● **WHAT THE TASK ASKS**
Only the lines with the string "XliffFileType" are needed; return each of them from the entries below.
━━━ SUPPLIED INFORMATION
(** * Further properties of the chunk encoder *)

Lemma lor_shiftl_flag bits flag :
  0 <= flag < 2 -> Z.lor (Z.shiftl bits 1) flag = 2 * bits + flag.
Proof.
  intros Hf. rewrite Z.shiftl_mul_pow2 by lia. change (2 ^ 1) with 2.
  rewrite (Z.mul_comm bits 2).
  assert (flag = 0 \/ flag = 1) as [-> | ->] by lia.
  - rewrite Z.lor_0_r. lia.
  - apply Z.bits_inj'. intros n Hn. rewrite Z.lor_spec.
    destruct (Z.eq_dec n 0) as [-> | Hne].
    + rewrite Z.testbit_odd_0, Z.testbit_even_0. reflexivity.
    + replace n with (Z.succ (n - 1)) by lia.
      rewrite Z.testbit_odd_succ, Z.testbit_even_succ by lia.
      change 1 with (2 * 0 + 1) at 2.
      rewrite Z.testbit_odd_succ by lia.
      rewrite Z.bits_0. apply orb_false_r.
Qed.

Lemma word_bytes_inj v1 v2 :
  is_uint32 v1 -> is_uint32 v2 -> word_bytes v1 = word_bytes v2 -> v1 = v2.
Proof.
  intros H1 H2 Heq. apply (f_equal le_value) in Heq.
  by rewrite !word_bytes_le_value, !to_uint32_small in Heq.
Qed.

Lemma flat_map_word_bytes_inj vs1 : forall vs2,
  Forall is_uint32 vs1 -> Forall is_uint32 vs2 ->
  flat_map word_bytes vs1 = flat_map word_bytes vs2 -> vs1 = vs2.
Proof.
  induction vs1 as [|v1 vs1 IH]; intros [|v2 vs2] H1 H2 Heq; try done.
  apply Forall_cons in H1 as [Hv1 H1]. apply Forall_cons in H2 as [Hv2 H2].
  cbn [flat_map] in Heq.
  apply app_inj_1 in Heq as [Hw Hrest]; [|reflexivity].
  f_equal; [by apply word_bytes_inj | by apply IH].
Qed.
━━━━━━
━━━ SUPPLIED INFORMATION
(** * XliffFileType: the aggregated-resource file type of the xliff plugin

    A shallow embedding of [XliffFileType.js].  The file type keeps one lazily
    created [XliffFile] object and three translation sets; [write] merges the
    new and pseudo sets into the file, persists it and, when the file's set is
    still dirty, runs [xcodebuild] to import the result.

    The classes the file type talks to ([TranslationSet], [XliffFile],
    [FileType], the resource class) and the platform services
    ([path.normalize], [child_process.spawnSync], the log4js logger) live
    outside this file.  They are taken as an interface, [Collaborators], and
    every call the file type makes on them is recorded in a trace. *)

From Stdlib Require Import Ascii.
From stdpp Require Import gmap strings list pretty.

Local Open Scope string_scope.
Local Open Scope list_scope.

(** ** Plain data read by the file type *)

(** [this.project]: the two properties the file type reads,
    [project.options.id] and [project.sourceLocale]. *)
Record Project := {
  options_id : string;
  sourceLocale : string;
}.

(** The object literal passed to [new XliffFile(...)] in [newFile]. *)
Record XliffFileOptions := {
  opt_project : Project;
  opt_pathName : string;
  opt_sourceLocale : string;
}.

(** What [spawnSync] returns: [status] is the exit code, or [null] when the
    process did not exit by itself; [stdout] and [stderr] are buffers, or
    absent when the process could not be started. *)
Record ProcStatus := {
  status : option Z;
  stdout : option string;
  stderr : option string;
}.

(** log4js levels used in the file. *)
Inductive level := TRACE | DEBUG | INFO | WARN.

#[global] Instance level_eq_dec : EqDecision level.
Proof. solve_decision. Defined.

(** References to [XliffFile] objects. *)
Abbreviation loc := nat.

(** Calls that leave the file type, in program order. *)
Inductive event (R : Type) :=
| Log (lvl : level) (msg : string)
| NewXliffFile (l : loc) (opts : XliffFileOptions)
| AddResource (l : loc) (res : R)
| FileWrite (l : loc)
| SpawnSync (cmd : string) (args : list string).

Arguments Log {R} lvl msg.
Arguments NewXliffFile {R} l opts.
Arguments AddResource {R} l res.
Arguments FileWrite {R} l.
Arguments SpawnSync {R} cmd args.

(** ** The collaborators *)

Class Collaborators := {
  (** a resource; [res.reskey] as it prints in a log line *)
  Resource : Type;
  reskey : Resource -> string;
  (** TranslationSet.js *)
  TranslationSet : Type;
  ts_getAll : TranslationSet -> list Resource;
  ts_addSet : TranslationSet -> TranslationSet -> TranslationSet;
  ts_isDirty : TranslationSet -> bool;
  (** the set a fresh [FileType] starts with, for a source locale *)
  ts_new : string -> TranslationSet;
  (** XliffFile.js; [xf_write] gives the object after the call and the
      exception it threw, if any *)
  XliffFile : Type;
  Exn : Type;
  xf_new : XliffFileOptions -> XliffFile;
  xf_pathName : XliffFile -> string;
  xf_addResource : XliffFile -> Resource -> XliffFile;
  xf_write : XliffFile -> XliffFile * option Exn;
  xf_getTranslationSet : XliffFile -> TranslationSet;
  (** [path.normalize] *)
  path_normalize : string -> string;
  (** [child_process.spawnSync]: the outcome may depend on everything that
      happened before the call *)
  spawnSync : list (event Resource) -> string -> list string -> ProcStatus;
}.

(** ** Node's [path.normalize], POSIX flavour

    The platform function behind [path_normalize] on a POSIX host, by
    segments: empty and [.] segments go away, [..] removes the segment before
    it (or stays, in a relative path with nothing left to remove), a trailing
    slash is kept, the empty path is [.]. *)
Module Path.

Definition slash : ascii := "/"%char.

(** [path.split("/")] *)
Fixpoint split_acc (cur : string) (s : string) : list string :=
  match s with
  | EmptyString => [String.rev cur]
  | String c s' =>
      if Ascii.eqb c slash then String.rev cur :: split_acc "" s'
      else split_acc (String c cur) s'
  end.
━━━━━━
● **SOLUTION TO THE PROBLEM**
(** * XliffFileType: the aggregated-resource file type of the xliff plugin
    A shallow embedding of [XliffFileType.js].  The file type keeps one lazily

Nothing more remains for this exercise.